Editor’s note: As part of the 40th anniversary of McKnight’s, McKnight’s Senior Living and McKnight’s Long-Term Care News are recognizing 40 notable newsmakers. Each week, the brands will highlight a new, high-profile leader from the past four decades. Previously published installments of the series are posted here.

Cynthia Morton, a key go-to person for expertise on long-term care and post-acute care public policy issues, developed her path one step at a time.

A high school government teacher initially fueled Morton’s enthusiasm for public policy and advocacy. Morton would later go on to earn an undergraduate in political science from James Madison in University and a master’s in public administration degree from the Virginia Commonwealth University.  

Morton’s interest in long-term care was sparked while working as a legislative assistant for a Virginia law firm that also represented the Virginia Health Care Association at the time.
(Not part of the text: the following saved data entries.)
(* ===== verification/AeadSpec.v ===== *)
(** Authenticated encryption is what RFC 8439 defines: sealing writes the text
    XORed with the ChaCha20 key stream and the Poly1305 tag of the associated
    data and the ciphertext, opening accepts exactly that tag, and what an error
    leaves in the output is zeros.  The generic layer is proved against the
    class [Implements], with ChaCha20-Poly1305 and XChaCha20-Poly1305 as its
    instances. *)
From Stdlib Require Import ZArith Lia Bool.
From coqutil Require Import Byte Word.LittleEndianList.
From stdpp Require Import base list numbers.
From S2P Require Import Prelude Alloc ConstTime Poly1305 Poly1305Spec ChaCha ChaChaSpec Aead.
Local Open Scope Z_scope.
Local Open Scope c_scope.

#[local] Opaque chacha_block chacha_core hchacha_key.

(** ** Memory *)

(** The bytes [bs] are at [p]. *)
Definition stored (m : memory) (p : Z) (bs : list byte) : Prop :=
  0 <= p /\ p + zlen bs <= zlen m /\ slice m p (zlen bs) = bs.
Definition apart (p n q k : Z) : Prop := p + n <= q \/ q + k <= p.

Lemma read_stored m p bs n : stored m p bs -> n = zlen bs -> read p n m = (Ok bs, m).
Proof.
  intros (H1 & H2 & H3) ->. unfold read. rewrite bind_get. pose proof (zlen_nonneg bs).
  destruct (Z.eqb_spec (zlen bs) 0) as [E|E]; [rewrite (nil_of_zlen bs E); reflexivity|].
  rewrite (proj2 (Z.leb_le 0 p)), (proj2 (Z.leb_le 0 (zlen bs))), (proj2 (Z.leb_le (p + zlen bs) (zlen m))) by lia. cbn [andb].
  rewrite H3. reflexivity.
Qed.

Lemma write_run m p bs : 0 <= p -> p + zlen bs <= zlen m -> write p bs m = (Ok tt, splice m p bs).
Proof.
  intros H1 H2. unfold write. rewrite bind_get. pose proof (zlen_nonneg bs).
  destruct (Z.eqb_spec (zlen bs) 0) as [E|E]; [rewrite (nil_of_zlen bs E), splice_nil by lia; reflexivity|].
  rewrite (proj2 (Z.leb_le 0 p)), (proj2 (Z.leb_le (p + zlen bs) (zlen m))) by lia. reflexivity.
Qed.

Lemma write_inv m p bs m' : write p bs m = (Ok tt, m') -> zlen bs = 0 /\ m' = m \/ 0 <= p /\ p + zlen bs <= zlen m /\ m' = splice m p bs.
Proof.
  unfold write. rewrite bind_get. destruct (Z.eqb_spec (zlen bs) 0); [intros [= <-]; auto|].
  destruct (_ && _) eqn:E; [|discriminate]. apply andb_true_iff in E as [E1 E2]. apply Z.leb_le in E1, E2. intros [= <-]. auto.
Qed.

Lemma stored_slice m p n : 0 <= p -> 0 <= n -> p + n <= zlen m -> stored m p (slice m p n).
Proof. intros H1 H2 H3. unfold stored. rewrite zlen_slice by lia. auto. Qed.

Lemma stored_splice_same m p bs : 0 <= p -> p + zlen bs <= zlen m -> stored (splice m p bs) p bs.
Proof. intros H1 H2. split; [exact H1|]. rewrite zlen_splice by lia. split; [exact H2|]. apply slice_splice_same; lia. Qed.

Lemma stored_splice m p bs q new : stored m p bs -> 0 <= q -> q + zlen new <= zlen m -> apart p (zlen bs) q (zlen new) ->
  stored (splice m q new) p bs.
Proof.
  intros (H1 & H2 & H3) Hq1 Hq2 Ha. split; [exact H1|]. rewrite zlen_splice by lia. split; [exact H2|].
  pose proof (zlen_nonneg bs). rewrite slice_splice_other by (assumption || lia). exact H3.
Qed.

Lemma stored_two m p a b : stored m p (a ++ b) <-> stored m p a /\ stored m (p + zlen a) b.
Proof.
  unfold stored. rewrite zlen_app. pose proof (zlen_nonneg a). pose proof (zlen_nonneg b). split.
  - intros (H1 & H2 & H3).
    assert (Ea : slice m p (zlen a) = a).
    { rewrite <- (Z.add_0_r p), <- (slice_slice m p (zlen a + zlen b) 0 (zlen a)) by lia. rewrite H3. unfold slice, zdrop. cbn. apply ztake_app. reflexivity. }
    assert (Eb : slice m (p + zlen a) (zlen b) = b).
    { rewrite <- (slice_slice m p (zlen a + zlen b) (zlen a) (zlen b)) by lia. rewrite H3. unfold slice. rewrite zdrop_app by reflexivity. apply ztake_all. reflexivity. }
    repeat split; try lia; assumption.
  - intros [(H1 & H2 & H3) (H4 & H5 & H6)]. repeat split; try lia. rewrite <- H3 at 2. rewrite <- H6 at 2.
    unfold slice, ztake, zdrop. rewrite !Z2Nat.inj_add, <- drop_drop by lia. symmetry. apply take_take_drop.
Qed.

Lemma splice_over (m : memory) p a b : 0 <= p -> zlen a = zlen b -> p + zlen b <= zlen m -> splice (splice m p a) p b = splice m p b.
Proof.
  intros H1 H2 H3. apply list_eq. intros i. rewrite !splice_lookup by (rewrite ?zlen_splice by lia; lia).
  repeat destruct (decide _); try lia; reflexivity.
Qed.
Lemma lh_maybe_resize_run F depth chs st : functions_ok -> rep F depth chs st -> 0 <= depth ->
  exists chs' st', lh_maybe_resize st = (Ok tt, st') /\ rep F depth chs' st' /\ kept depth chs chs'.
Proof.
  intros Hf Hr Hd. pose proof (rep_size _ _ _ _ Hr) as [Hs1 Hs2]. unfold lh_maybe_resize, bind at 1. rewrite (get_lh_run _ _ _ _ Hr). cbn [callback_depth num_items num_buckets].
  unfold kept, wanted, kMinNumBuckets, kMaxAverageChainLength, kMinAverageChainLength. cbv zeta. destruct (Z.ltb_spec 0 depth).
  { exists chs, st. split; [reflexivity|]. split; [exact Hr|]. split; [reflexivity|]. split; [auto | lia]. }
  assert (Hres : forall n, 16 <= n < 2 ^ 64 -> exists chs' st', lh_rebucket n st = (Ok tt, st') /\ rep F depth chs' st' /\
    (Permutation (nodes chs') (nodes chs) /\ (0 < depth -> chs' = chs) /\ (depth = 0 -> resized_to n chs chs'))).
  { intros n Hn. destruct (lh_rebucket_run F depth chs st n Hf Hr Hn) as (chs' & st' & E & Hr' & Hk). exists chs', st'. split; [exact E|]. split; [exact Hr'|]. split; [apply Hk|]. split; [lia | intros _; exact Hk]. }
  destruct (Z.leb_spec 16 (zlen chs)); [|lia]. cbn [negb]. set (avg := _ / _). destruct (Z.ltb_spec 2 avg).
  - rewrite wrap_small by (unfold in_word; lia). destruct (Z.ltb_spec (zlen chs) (zlen chs * 2)); [|lia]. rewrite Z.mul_comm. apply Hres. lia.
  - destruct (Z.ltb_spec avg 1), (Z.ltb_spec 16 (zlen chs)); cbn [andb];
      try (exists chs, st; split; [reflexivity|]; split; [exact Hr|]; split; [reflexivity|]; split; [lia | split; [reflexivity | auto]]).
    pose proof (Z.div_le_upper_bound (zlen chs) 2 (zlen chs) ltac:(lia) ltac:(lia)).
    destruct (Z.ltb_spec (zlen chs / 2) 16); [rewrite Z.max_l by lia | rewrite Z.max_r by lia]; apply Hres; lia.
Qed.

(** *** Inserting and deleting *)

Lemma rep_table_eq F depth chs st : rep F depth chs st ->
  st = mk_st (st_items st) (Some (mk_lhash (zlen (nodes chs)) (head <$> chs) (zlen chs) depth)) (st_alloc st).
Proof. intros Hr. rewrite <- (rep_table _ _ _ _ Hr). destruct st; reflexivity. Qed.

(** A chain with another element of the same key in place of one. *)
Lemma content_replace chs1 pre a d0 d post chs2 : NoDup (key <$> (nodes (chs1 ++ (pre ++ (a, d0) :: post) :: chs2)).*2) -> key d0 = key d ->
  NoDup (key <$> (nodes (chs1 ++ (pre ++ (a, d) :: post) :: chs2)).*2) /\
  content (chs1 ++ (pre ++ (a, d) :: post) :: chs2) = <[key d := d]> (content (chs1 ++ (pre ++ (a, d0) :: post) :: chs2)).
Proof.
  intros Hn Hk. assert (Hn' : NoDup (key <$> (nodes (chs1 ++ (pre ++ (a, d) :: post) :: chs2)).*2)).
  { replace (key <$> _) with (key <$> (nodes (chs1 ++ (pre ++ (a, d0) :: post) :: chs2)).*2); [exact Hn|].
    rewrite !nodes_middle, !fmap_app, !fmap_cons. cbn [snd]. rewrite Hk. reflexivity. }
  split; [exact Hn'|]. unfold content. rewrite (entries_perm _ _ Hn (nodes_perm _ _ _ _ _)), (entries_perm _ _ Hn' (nodes_perm _ _ _ _ _)), !entries_cons.
  rewrite Hk. symmetry. apply insert_insert_eq.
Qed.

Lemma content_delete k chs1 pre a d0 post chs2 : NoDup (key <$> (nodes (chs1 ++ (pre ++ (a, d0) :: post) :: chs2)).*2) ->
  position k chs1 pre ((a, d0) :: post) chs2 ->
  content (chs1 ++ (pre ++ post) :: chs2) = delete k (content (chs1 ++ (pre ++ (a, d0) :: post) :: chs2)).
Proof.
  intros Hn [Hm Ho]. unfold content. rewrite (entries_perm _ _ Hn (nodes_perm _ _ _ _ _)), entries_cons. cbn in Hm. rewrite Hm. symmetry.
  apply delete_insert_id, entries_None. rewrite nodes_middle, <- app_assoc. exact Ho.
Qed.

Lemma content_insert chs1 c p d chs2 : NoDup (key <$> (nodes (chs1 ++ (c ++ [(p, d)]) :: chs2)).*2) ->
  content (chs1 ++ (c ++ [(p, d)]) :: chs2) = <[key d := d]> (content (chs1 ++ c :: chs2)).
Proof. intros Hn. unfold content. rewrite (entries_perm _ _ Hn (nodes_perm _ _ _ _ _)), app_nil_r. reflexivity. Qed.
By the late 1990s, she would go on to join the Virginia Medicaid agency (now the Virginia Department of Medical Assistance Services) as a special assistant to the director.

She then spent 12 years with the American Health Care Association/National Center for Assisted Living, where she served in several roles, including vice president of political affairs and senior director of congressional affairs, helping advance the organization’s advocacy agenda. 

Among her accomplishments at AHCA/NCAL, Morton was key in the development of a coalition that secured $20 billion in state fiscal relief. She also developed the organizations’ grassroots advocacy program and a political action committee that raised and disbursed more than $1.4 million.

In 2010, Morton was tapped as executive director for the National Association for the Support of Long Term Care. Cindy Susienka, then president of NASL, said Morton’s “expertise in healthcare policy and in-depth knowledge of the issues that directly affect our members will be a great asset.”

Morton’s work, expertise and influence on the industry and federal policy over the past 30 years led her to being named a McKnight’s Women of Distinction Hall of Honoree inductee in 2020.

“What’s been important to me in every role is finding your voice and using your voice to advocate for our patients and to make long-term care a better place,” Morton said last week upon receiving the honor.